Bildarchiv Preussischer Kulturbesitz/Art Resource, NY

FILE COPY. The newly discovered Jerusalem tablet, which was made from local clays, may well have been an archival copy of one of the letters that Abdi-Heba, king of Canaanite Jerusalem, sent to the Egyptian pharaoh Akhenaten (1353–1337 B.C.E.). Several of Abdi-Heba’s letters to the pharaoh, including this one, were found among a cache of more than 300 cuneiform letters of diplomatic correspondence discovered at el-Amarna (Akhenaten’s capital city of Akhetaten) in Egypt in the late 1800s. In the surviving letters, the ever-loyal Canaanite king implores Pharaoh to send more troops to Jerusalem so that he can defend the city against the machinations and plots of neighboring Canaanite kings.

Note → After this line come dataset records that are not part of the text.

(** X17. Only the closure of a socket arms a reconnection.  In either
    revision of the hook, an event that is not a close event (a call of
    [connect], [disconnect] or [send], an open event, an incoming message
    whether it parses or not, a transport error, a timer that fires)
    leaves no timer pending that was not pending before. *)
Theorem reconnection_armed_by_closure_only
    (now : Z) (e : Channel.Event) (s : Channel.State) (h : nat) (t : Channel.Timer) :
  (forall i, e <> Channel.Closed i) ->
  (Channel.timers (UseWebSocket.step now e s) !! h = Some t ->
   Channel.timers s !! h = Some t) /\
  (Channel.timers (UseWebSocketStored.step now e s) !! h = Some t ->
   Channel.timers s !! h = Some t).
Proof.
  intros Hnot. split;
    [now apply old_timers_only_by_close | now apply stored_timers_only_by_close].
Qed.

(** X17 for a transport error on an open socket. *)
Lemma reconnection_armed_by_closure_only_witness :
  let s := UseWebSocket.run
             [(0, Channel.Connect (render (Some "A")) None); (50, Channel.Opened 0)]%Z
             Channel.initial in
  (forall i, Channel.Errored 0 <> Channel.Closed i) /\
  forall h t, Channel.timers (UseWebSocket.step 900 (Channel.Errored 0) s) !! h = Some t ->
              Channel.timers s !! h = Some t.
Proof.
  cbv zeta. split; [discriminate|]. intros h t.
  apply (reconnection_armed_by_closure_only 900 (Channel.Errored 0)).
  discriminate.
Defined.

Section StoredInvariant.
Import Channel UseWebSocketStored.

Lemma current_update_readyState
    (s : State) (j : nat) (w : WebSocket) (r : ReadyState) (s' : State) :
  CurrentForStored s ->
  sockets s !! j = Some w ->
  sockets s' = <[j := set_readyState r w]> (sockets s) ->
  wsRef s' = wsRef s -> activeSessionId s' = activeSessionId s ->
  CurrentForStored s'.
Proof.
  intros Hcur Hj Es Er Ea i Hi. rewrite Er in Hi.
  destruct (Hcur i Hi) as (ws & sid & Hws & Hsid & Hurl).
  rewrite Es, Ea. destruct (decide (j = i)) as [->|Hne].
  - exists (set_readyState r w), sid.
    rewrite list_lookup_insert_eq by (eapply lookup_lt_Some; eauto).
    assert (ws = w) as -> by congruence. auto.
  - exists ws, sid. rewrite list_lookup_insert_ne by exact Hne. auto.
Qed.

Leading Assyriologists Wayne Horowitz and Takayoshi Oshima, who compared the cuneiform signs from the Jerusalem fragment with those from Abdi-Heba’s letters, found that the signs are not only similar, but also share the same degree of skill and sophistication. This similarity suggests that the fragment was likely produced by the same school of 14th-century royal scribes that crafted Abdi-Heba’s letters to the pharaoh in Amarna.